How to complete this task:
Every line of the entries below that mentions "Hbig" is to be copied out.
** Raw data follows **
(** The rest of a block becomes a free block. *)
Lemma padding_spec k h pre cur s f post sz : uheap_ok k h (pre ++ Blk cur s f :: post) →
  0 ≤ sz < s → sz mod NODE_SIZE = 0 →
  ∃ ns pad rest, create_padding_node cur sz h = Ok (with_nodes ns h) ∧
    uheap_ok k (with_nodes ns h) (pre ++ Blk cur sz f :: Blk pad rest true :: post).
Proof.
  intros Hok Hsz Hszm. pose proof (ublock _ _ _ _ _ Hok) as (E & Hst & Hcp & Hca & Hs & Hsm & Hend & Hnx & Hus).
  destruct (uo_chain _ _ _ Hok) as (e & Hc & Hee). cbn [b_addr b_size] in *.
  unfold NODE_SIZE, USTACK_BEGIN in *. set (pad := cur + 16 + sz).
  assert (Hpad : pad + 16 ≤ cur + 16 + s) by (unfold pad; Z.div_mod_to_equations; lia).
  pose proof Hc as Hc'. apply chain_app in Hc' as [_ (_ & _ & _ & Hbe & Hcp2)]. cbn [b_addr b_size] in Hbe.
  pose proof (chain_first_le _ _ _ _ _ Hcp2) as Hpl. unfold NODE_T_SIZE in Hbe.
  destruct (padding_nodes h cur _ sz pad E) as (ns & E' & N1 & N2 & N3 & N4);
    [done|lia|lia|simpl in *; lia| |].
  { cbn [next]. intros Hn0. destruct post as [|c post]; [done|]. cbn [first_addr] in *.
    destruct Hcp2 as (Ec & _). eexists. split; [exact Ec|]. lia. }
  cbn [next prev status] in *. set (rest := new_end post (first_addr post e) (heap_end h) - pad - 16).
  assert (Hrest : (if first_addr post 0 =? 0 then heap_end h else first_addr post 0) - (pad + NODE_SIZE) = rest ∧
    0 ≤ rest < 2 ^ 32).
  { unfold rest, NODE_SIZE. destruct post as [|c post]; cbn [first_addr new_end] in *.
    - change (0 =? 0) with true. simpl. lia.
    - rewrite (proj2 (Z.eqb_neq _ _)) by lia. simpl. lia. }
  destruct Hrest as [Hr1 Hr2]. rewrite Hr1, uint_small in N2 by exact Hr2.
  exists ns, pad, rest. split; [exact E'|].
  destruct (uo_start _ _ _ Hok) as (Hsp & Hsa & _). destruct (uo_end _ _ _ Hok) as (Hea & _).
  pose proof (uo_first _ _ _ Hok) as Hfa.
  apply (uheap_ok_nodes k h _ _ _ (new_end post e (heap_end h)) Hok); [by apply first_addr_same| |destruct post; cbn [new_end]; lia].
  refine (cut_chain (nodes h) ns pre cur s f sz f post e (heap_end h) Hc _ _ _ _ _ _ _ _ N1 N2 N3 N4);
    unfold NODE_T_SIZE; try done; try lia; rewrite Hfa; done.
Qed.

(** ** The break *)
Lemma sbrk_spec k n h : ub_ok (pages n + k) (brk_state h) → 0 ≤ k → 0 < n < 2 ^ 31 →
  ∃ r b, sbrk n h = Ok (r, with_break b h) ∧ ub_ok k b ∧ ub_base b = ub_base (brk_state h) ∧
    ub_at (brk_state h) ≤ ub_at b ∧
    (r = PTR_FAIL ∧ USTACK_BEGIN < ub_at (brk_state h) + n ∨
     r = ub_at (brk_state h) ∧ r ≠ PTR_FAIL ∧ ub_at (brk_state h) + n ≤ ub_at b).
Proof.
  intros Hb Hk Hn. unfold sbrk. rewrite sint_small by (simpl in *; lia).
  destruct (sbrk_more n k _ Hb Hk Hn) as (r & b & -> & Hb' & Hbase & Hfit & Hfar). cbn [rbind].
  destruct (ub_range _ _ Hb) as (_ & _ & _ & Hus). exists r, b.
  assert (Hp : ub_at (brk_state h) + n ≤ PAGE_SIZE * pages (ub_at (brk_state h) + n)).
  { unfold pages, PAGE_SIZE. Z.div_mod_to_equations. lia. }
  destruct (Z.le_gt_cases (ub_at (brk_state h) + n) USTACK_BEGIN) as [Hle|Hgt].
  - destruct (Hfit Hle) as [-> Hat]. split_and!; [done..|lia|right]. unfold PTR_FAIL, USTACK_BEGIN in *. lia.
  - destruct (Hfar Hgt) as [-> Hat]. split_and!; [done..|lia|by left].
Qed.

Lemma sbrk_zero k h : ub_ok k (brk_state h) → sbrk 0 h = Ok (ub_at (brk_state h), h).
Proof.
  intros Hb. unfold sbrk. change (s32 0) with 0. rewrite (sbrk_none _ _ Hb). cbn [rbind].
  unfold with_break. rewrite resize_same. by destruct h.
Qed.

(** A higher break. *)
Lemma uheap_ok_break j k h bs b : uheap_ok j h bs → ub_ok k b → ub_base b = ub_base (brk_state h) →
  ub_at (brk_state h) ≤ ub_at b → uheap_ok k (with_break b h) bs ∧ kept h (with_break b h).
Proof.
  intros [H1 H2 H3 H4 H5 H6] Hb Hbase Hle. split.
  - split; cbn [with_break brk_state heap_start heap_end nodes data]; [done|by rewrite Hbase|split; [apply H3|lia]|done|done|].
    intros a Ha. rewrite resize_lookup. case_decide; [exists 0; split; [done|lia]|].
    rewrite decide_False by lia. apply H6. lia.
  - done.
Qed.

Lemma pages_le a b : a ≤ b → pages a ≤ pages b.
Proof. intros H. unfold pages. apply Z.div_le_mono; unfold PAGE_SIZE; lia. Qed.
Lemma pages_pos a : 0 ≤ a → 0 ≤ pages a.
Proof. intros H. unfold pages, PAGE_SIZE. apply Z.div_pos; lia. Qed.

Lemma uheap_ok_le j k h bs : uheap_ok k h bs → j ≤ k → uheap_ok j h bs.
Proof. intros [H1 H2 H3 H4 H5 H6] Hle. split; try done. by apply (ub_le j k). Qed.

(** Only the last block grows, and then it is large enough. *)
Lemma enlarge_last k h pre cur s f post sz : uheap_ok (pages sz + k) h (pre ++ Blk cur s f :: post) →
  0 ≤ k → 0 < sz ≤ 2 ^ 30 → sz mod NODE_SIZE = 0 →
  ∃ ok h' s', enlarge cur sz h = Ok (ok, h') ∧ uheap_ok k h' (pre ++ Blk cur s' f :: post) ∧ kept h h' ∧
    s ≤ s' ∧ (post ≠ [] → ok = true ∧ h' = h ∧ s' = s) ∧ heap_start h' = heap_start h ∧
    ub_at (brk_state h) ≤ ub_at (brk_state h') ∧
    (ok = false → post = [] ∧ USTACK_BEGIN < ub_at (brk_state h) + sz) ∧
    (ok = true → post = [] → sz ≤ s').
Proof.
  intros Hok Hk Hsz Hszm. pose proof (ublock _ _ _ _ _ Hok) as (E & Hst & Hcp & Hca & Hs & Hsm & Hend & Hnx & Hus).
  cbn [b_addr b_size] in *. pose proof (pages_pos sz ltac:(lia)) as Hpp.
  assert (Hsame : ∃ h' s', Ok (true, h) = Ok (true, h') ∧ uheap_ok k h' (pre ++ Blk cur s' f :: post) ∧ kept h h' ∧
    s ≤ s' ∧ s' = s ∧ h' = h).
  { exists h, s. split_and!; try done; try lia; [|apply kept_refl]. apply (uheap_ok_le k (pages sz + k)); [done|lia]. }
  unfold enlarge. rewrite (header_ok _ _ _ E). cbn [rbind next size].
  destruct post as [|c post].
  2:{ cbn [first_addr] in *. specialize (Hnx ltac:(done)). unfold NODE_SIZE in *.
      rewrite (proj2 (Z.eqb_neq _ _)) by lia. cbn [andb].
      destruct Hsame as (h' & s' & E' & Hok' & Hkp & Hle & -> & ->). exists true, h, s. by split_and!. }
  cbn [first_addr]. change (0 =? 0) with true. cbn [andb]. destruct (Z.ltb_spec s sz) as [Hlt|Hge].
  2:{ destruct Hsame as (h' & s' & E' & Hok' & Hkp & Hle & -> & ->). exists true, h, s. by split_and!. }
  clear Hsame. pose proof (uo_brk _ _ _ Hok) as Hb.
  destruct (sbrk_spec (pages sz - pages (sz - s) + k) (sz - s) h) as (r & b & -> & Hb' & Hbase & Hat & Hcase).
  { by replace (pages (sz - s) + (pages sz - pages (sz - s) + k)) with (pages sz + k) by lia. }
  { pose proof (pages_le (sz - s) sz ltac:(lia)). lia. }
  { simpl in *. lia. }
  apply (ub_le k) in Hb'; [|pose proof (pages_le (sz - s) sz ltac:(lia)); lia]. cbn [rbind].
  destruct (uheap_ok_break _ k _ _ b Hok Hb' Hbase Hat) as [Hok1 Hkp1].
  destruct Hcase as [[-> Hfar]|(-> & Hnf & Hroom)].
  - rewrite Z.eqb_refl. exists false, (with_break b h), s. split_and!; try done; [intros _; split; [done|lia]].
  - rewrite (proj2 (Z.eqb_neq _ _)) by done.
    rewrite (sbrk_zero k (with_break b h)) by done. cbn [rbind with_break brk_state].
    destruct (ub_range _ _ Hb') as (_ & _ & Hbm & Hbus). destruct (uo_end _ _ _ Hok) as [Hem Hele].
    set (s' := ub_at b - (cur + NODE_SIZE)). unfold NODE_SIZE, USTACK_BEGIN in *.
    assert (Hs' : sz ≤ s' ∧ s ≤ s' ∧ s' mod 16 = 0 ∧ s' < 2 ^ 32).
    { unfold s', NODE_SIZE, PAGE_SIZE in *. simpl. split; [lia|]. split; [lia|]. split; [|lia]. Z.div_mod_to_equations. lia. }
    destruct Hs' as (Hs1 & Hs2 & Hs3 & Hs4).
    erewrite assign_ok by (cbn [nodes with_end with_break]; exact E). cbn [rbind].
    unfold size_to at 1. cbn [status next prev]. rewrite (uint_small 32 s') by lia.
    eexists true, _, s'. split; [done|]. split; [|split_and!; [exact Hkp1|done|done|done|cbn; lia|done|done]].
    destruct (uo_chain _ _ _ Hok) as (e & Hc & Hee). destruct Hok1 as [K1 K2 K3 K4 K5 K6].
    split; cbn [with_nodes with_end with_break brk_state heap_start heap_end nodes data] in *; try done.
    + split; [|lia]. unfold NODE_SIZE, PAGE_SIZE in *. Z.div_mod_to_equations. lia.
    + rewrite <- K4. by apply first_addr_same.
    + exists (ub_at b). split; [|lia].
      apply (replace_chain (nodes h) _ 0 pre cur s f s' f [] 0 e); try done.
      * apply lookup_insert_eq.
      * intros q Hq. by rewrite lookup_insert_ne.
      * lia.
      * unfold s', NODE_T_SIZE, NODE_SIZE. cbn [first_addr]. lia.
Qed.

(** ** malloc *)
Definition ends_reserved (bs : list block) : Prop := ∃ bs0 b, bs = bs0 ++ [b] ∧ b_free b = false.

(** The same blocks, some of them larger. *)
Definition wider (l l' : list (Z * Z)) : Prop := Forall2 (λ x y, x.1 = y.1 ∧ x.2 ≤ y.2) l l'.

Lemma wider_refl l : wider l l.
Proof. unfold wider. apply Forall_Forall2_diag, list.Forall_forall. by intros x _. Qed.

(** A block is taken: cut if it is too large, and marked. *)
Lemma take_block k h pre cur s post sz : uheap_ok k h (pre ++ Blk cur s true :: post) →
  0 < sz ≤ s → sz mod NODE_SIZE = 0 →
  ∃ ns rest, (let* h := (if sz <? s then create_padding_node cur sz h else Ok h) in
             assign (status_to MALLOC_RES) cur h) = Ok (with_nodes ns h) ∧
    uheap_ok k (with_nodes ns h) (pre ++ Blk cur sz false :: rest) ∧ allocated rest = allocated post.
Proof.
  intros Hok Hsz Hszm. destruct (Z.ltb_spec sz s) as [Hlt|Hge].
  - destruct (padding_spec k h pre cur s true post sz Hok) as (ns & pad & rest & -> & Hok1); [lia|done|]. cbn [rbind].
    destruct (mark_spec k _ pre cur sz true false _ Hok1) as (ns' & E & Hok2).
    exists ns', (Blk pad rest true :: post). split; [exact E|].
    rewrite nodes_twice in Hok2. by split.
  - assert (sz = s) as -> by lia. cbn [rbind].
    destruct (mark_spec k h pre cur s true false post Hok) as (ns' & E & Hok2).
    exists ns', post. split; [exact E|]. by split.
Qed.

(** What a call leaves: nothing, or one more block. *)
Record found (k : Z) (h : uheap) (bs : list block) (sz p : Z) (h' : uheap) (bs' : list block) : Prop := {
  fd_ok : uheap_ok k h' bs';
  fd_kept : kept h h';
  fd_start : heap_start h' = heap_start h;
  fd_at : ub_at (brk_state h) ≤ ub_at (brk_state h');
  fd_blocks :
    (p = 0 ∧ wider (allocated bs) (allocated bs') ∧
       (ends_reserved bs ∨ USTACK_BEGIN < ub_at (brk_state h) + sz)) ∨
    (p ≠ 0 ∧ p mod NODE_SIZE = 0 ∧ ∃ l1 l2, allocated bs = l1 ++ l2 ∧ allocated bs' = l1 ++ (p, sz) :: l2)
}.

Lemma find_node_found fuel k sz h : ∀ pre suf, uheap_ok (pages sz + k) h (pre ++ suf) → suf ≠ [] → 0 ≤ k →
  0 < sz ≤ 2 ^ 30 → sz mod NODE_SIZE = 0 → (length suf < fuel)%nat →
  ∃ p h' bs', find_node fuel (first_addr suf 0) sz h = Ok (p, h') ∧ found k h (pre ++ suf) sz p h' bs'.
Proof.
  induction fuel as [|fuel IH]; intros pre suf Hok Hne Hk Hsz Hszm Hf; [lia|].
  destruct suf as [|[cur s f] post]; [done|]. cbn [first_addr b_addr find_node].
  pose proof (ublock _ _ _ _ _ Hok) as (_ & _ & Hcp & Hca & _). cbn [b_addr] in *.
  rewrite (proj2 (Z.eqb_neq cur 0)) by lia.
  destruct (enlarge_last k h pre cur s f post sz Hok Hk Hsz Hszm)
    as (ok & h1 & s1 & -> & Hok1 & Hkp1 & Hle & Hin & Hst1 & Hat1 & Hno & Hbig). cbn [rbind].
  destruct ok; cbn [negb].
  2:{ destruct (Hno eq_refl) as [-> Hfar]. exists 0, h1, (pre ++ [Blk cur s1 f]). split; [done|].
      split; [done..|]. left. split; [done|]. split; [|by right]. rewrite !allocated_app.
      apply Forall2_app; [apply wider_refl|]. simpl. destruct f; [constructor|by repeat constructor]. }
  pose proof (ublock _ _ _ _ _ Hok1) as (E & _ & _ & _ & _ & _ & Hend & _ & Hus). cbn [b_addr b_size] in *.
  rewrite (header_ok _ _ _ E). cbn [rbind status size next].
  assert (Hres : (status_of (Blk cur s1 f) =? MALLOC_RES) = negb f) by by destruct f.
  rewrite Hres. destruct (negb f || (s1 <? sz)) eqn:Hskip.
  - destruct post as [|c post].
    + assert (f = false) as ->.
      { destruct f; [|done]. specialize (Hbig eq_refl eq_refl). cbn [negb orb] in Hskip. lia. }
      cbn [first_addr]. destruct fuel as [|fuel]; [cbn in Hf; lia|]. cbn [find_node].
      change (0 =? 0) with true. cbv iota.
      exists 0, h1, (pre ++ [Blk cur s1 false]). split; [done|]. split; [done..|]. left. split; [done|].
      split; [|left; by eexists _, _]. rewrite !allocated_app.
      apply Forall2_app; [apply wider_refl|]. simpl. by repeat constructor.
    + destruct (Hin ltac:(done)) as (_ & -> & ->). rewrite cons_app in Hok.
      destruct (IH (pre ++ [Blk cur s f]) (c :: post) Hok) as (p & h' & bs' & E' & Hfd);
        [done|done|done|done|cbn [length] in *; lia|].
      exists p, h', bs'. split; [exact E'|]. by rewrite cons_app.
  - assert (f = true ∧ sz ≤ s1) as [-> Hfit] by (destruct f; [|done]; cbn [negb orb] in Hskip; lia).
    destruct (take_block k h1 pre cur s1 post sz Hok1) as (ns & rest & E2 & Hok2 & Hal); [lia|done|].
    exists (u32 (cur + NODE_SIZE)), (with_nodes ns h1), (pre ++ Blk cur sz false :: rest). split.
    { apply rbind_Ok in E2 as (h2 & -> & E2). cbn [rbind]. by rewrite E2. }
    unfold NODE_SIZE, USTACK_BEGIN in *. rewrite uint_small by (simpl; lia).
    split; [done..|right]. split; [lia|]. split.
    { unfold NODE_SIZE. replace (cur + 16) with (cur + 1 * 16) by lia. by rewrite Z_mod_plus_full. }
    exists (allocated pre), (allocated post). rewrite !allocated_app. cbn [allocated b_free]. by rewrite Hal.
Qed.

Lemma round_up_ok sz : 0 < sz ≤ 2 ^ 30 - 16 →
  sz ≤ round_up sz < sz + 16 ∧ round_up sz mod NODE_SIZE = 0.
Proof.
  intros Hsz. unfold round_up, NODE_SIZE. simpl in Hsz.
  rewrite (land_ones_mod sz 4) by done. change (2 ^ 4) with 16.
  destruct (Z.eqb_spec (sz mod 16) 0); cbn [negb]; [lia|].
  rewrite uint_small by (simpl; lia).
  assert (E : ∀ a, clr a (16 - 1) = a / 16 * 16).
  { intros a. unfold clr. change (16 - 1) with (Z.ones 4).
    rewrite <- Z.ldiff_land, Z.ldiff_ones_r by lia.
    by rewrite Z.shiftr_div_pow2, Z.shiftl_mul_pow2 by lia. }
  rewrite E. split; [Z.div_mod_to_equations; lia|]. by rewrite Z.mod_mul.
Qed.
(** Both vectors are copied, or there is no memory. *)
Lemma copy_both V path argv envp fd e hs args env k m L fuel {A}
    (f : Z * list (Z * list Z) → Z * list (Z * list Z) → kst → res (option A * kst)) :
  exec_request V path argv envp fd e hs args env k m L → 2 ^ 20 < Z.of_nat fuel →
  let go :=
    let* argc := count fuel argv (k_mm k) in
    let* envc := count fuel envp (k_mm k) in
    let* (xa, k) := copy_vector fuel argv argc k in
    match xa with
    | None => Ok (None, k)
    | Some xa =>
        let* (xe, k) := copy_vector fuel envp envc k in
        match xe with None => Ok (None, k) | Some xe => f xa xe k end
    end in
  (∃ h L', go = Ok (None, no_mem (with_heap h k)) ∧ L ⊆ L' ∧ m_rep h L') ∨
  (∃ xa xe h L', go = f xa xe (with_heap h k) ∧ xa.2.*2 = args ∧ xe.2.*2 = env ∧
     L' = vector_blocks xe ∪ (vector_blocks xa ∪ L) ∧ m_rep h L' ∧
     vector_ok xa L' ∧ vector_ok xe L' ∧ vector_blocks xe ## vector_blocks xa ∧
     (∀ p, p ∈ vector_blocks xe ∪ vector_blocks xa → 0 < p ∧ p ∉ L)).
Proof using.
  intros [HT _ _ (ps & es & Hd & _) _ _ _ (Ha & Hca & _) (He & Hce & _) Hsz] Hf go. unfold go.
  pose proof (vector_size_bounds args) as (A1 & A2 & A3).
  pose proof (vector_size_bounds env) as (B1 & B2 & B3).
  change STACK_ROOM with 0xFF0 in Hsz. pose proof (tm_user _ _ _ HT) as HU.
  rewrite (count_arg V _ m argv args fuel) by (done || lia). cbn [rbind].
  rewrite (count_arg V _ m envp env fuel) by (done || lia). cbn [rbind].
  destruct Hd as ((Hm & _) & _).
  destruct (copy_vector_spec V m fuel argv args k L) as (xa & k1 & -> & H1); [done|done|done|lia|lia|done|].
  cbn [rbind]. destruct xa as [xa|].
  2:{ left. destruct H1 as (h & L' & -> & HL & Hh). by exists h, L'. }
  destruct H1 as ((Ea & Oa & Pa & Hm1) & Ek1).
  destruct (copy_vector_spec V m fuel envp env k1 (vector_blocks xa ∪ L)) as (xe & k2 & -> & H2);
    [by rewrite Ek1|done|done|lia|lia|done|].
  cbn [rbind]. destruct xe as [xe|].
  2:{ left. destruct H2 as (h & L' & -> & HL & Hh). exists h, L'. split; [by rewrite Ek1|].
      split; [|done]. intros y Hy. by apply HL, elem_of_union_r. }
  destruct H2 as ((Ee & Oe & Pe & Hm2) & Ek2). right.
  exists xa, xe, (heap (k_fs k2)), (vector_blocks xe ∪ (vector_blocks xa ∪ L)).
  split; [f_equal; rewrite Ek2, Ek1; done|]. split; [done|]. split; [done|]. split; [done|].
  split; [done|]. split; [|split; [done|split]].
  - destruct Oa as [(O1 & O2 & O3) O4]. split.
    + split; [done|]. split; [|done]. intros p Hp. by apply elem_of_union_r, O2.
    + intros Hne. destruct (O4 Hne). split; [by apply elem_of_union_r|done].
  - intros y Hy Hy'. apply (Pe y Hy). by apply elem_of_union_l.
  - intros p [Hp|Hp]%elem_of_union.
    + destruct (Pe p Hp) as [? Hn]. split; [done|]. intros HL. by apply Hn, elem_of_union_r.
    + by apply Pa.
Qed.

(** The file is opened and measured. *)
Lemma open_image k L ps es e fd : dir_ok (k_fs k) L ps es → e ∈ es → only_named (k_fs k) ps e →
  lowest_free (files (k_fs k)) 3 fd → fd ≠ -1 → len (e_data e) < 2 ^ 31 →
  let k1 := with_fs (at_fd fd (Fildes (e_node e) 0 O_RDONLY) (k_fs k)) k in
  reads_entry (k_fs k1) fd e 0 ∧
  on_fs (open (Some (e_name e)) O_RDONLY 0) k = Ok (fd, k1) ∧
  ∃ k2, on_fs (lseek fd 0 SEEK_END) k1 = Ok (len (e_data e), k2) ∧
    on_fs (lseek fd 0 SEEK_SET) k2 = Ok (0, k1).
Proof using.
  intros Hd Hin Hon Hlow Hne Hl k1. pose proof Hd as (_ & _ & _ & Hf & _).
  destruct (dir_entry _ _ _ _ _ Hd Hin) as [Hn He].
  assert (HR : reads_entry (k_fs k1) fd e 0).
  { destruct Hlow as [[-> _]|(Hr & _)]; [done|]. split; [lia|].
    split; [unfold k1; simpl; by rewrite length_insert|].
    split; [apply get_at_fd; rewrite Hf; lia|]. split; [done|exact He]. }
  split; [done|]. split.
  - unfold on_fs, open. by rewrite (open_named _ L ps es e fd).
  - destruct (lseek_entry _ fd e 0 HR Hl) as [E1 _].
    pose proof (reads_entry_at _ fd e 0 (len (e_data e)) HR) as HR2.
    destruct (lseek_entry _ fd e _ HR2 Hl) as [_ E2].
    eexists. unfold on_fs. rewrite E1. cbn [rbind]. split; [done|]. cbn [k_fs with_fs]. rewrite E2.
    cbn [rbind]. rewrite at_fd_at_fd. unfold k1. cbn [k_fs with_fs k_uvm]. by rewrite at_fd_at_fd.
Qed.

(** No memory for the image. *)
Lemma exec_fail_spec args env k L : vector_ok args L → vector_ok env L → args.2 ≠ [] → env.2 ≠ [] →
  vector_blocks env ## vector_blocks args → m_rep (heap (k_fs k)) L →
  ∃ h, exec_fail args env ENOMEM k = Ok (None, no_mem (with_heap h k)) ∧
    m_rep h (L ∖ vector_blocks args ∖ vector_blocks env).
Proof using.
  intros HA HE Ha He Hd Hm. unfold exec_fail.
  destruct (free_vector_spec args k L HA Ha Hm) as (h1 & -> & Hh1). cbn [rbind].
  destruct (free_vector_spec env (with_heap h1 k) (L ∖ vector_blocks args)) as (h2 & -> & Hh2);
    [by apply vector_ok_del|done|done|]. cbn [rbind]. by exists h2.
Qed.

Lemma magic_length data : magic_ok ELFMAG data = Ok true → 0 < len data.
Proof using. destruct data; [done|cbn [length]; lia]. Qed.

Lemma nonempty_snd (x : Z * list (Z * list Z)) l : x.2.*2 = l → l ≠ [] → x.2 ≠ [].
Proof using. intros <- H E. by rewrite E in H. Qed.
** End of Raw data **
Answer section:
    as (ok & h1 & s1 & -> & Hok1 & Hkp1 & Hle & Hin & Hst1 & Hat1 & Hno & Hbig). cbn [rbind].
      { destruct f; [|done]. specialize (Hbig eq_refl eq_refl). cbn [negb orb] in Hskip. lia. }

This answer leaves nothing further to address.